As his father's only surviving legitimate child, Alexander IV inherited the throne of the Macedonian Empire after him, however he was murdered in his early teens, never wielding actual power.
[7] Because Roxana was pregnant when Alexander the Great died on 11 June 323 BC and the sex of the baby was unknown, there was dissension in the Macedonian army regarding the order of succession.
While the infantry supported Alexander the Great's half-brother Philip III (who had some unknown cognitive disability present throughout his life[8]), the chiliarch Perdiccas, commander of the elite Companion cavalry, persuaded them to wait in the hope that Roxana's child would be male.
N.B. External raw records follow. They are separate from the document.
Lemma init_objs_ok s w n link w' : s_index s = 0 \/ 0 < s_index s -> (s_index s =? 0) = negb (SLAB_BUFCTL (c_flags c)) -> Z.of_nat n <= c_num c ->
  init_objs c n (s_index s) (if SLAB_BUFCTL (c_flags c) then s_mem s + (c_num c - Z.of_nat n) * c_offset c else obj_addr c s (c_num c - Z.of_nat n)) w = (link, w') ->
  free_list c w' s link (all_objects n) /\ forall x, (forall i, i ∈ all_objects n -> buf_addr c s i <> x) -> w' !! x = w !! x.
Proof.
  intros Hix Hb. revert link w'. induction n as [|n IH]; intros link w' Hn; cbn [init_objs].
  { intros [= <- <-]. split; [|done]. unfold all_objects. by case_match. }
  rewrite Hb. set (o := if SLAB_BUFCTL (c_flags c) then _ else _).
  match goal with |- (let '(_, _) := init_objs c n _ ?o' w in _) = _ -> _ => assert (o' = if SLAB_BUFCTL (c_flags c) then s_mem s + (c_num c - Z.of_nat n) * c_offset c else obj_addr c s (c_num c - Z.of_nat n)) as -> end.
  { unfold o, obj_addr, stride. destruct (SLAB_BUFCTL (c_flags c)); cbn [negb]; lia. }
  destruct (init_objs c n _ _ w) as [l1 w1] eqn:E1. intros [= <- <-]. destruct (IH l1 w1 ltac:(lia) eq_refl) as [Hl Hw]. rewrite all_objects_S.
  match goal with |- free_list c (<[?x := _]> _) s _ (?i :: _) /\ _ => assert (x = buf_addr c s i) as Ex; [|assert (forall j, j ∈ all_objects n -> j <> i) as Hne] end.
  { unfold o, buf_addr, obj_addr, stride. destruct (SLAB_BUFCTL (c_flags c)); cbn [negb]; lia. }
  { intros j Hj%all_objects_in. destruct (SLAB_BUFCTL (c_flags c)); lia. }
  rewrite Ex. split.
  - cbn. split; [done|]. eexists. split; [apply lookup_insert_eq|]. apply free_list_upd; [done|]. intros j Hj E%buf_inj; [|done]. by apply (Hne j).
  - intros x Hx. rewrite lookup_insert_ne by (apply Hx; by left). apply Hw. intros i Hi. apply Hx. by right.
Qed.
Variables K V : Type.
(** [operator==] on keys *)
Variable key_eqb : K -> K -> bool.
(** the [Hasher] functor; its result is converted to [size_t] *)
Variable m_hasher : K -> Z.
(** a default-constructed key and value ([K()], [V{}]) *)
Variable K_default : K.
Variable V_default : V.

(** *** Data *)

Record Slot : Type := mkSlot {
  occupied : bool;
  key : K;
  value : V
}.

(** [Slot()] *)
Definition emptySlot : Slot := mkSlot false K_default V_default.

Record Subarray : Type := mkSubarray {
  slots : list Slot;
  size : Z;
  capacity : Z
}.

(** [Subarray(cap)]: [size(0), capacity(cap)], [slots.resize(cap)] *)
Definition newSubarray (cap : Z) : Subarray :=
  mkSubarray (replicate (Z.to_nat cap) emptySlot) 0 cap.

Record ElasticHashMap : Type := mkMap {
  subarrays : list Subarray
}.

(** The constructor. *)
Definition ElasticHashMap_ctor (totalCapacity : Z) : option ElasticHashMap :=
  (fun caps => mkMap (newSubarray <$> caps)) <$> region_sizes totalCapacity.

Definition capacities (m : ElasticHashMap) : list Z :=
  capacity <$> subarrays m.

(** *** Slot access *)

(** [sub.slots[idx]] read.  Inside the vector this is the stored slot;
    outside it (undefined behaviour in the source, excluded by [wf_sub])
    the model reads an empty slot. *)
Definition slot_at (sub : Subarray) (idx : Z) : Slot :=
  default emptySlot (slots sub !! Z.to_nat idx).

(** [sub.slots[idx].value = val] *)
Definition write_value (sub : Subarray) (idx : Z) (val : V) : Subarray :=
  mkSubarray
    (<[Z.to_nat idx := mkSlot (occupied (slot_at sub idx))
                              (key (slot_at sub idx)) val]> (slots sub))
    (size sub) (capacity sub).

(** [occupied = true; key = k; value = val; sub.size++] *)
Definition place (sub : Subarray) (idx : Z) (k : K) (val : V) : Subarray :=
  mkSubarray (<[Z.to_nat idx := mkSlot true k val]> (slots sub))
             (wrap (size sub + 1)) (capacity sub).

(** *** Probing *)

(** [size_t hashVal = m_hasher(key)] *)
Definition hashOf (k : K) : Z := wrap (m_hasher k).

(** [std::min<size_t>(16, subcap)] *)
Definition maxProbesOf (subcap : Z) : Z := Z.min 16 subcap.

(** [(hashVal + probe) % subcap], the sum taken in [size_t] *)
Definition probe_index (hashVal probe subcap : Z) : Z :=
  wrap (hashVal + probe) mod subcap.

(** The canonical probe sequence of hash [h] in a region of capacity [c]. *)
Definition probe_sequence (h c : Z) : list Z :=
  (fun probe => probe_index h probe c) <$> seqZ 0 (maxProbesOf c).

(** An inner loop yields what it returns and the indices it read, in order. *)
Definition logged {A B} (idx : B) (r : A * list B) : A * list B :=
  (r.1, idx :: r.2).

(** Inner loop of [findSlot]: [n] iterations left, starting at [probe].
    [None] is leaving the loop ([break] or budget spent). *)
Fixpoint findSlot_probe (sub : Subarray) (k : K) (hashVal : Z)
    (n : nat) (probe : Z) : option Z * list Z :=
  match n with
  | O => (None, [])
  | S n' =>
      let idx := probe_index hashVal probe (capacity sub) in
      if negb (occupied (slot_at sub idx)) then (None, [idx])
      else if occupied (slot_at sub idx) && key_eqb (key (slot_at sub idx)) k
           then (Some idx, [idx])
           else logged idx (findSlot_probe sub k hashVal n' (probe + 1))
  end.

Definition findSlot_in (sub : Subarray) (k : K) : option Z * list Z :=
  findSlot_probe sub k (hashOf k)
                 (Z.to_nat (maxProbesOf (capacity sub))) 0.

(** A place found in the rest of the regions, seen from one region
    earlier. *)
Definition next_region (p : nat * Z) : nat * Z := (S p.1, p.2).
(** ** What [task_handler] leaves alone *)

Lemma handler_frame_stable : Stable handler_frame.
Proof.
  constructor; unfold handler_frame.
  - intros w. repeat split; auto.
  - intros w1 w2 w3 (A1 & A2 & A3 & A4 & A5 & A6) (B1 & B2 & B3 & B4 & B5 & B6).
    repeat split; try congruence. lia.
  - intros w. cbn. repeat split; auto.
  - intros w e. cbn. repeat split; auto.
  - intros w k. cbn. repeat split; auto.
  - intros w k f. cbn. repeat split; auto.
Qed.

Lemma handler_frame_update k v : keeps handler_frame (tuids_update k v).
Proof.
  intros w o w' E. unfold tuids_update, bind, py_hash, get, when, time_time, modify in E.
  destruct (Py.hashable k); simpl in E;
    [|injection E as _ <-; apply (st_refl _ handler_frame_stable)].
  destruct (_ =? _); simpl in E; injection E as _ <-;
    unfold handler_frame; cbn; repeat split; auto.
Qed.

Lemma handler_frame_emit m : keeps handler_frame (emit m).
Proof. intros w o w' [= _ <-]. unfold handler_frame. cbn. repeat split; auto. Qed.

(** X5.  Whatever the payload of the event and however the handler ends,
    [task_handler] changes neither the heartbeat set, nor the points
    already committed, nor the clock, nor the bounds of the store. *)
Theorem task_handler_frame (ev : event) (w : World) :
  handler_frame w (snd (task_handler ev w)).
Proof.
  apply (keeps_task_handler _ handler_frame_stable ev
           handler_frame_update handler_frame_emit w (fst (task_handler ev w))).
  now destruct (task_handler ev w).
Qed.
After a severe regency, military failure in Egypt, and mutiny in the army, Perdiccas was assassinated by his senior officers in May or June 321 or 320 BC (problems with Diodorus's chronology have made the year uncertain[9]), after which Antipater was named as the new regent at the Partition of Triparadisus.
He brought with him Roxana and the two kings to Macedon and gave up the pretence of ruling Alexander's Empire, leaving former provinces in Egypt and Asia under the control of the satraps.
When Antipater died in 319 BC he left Polyperchon, a Macedonian general who had served under Philip II and Alexander the Great, as his successor, passing over his own son, Cassander.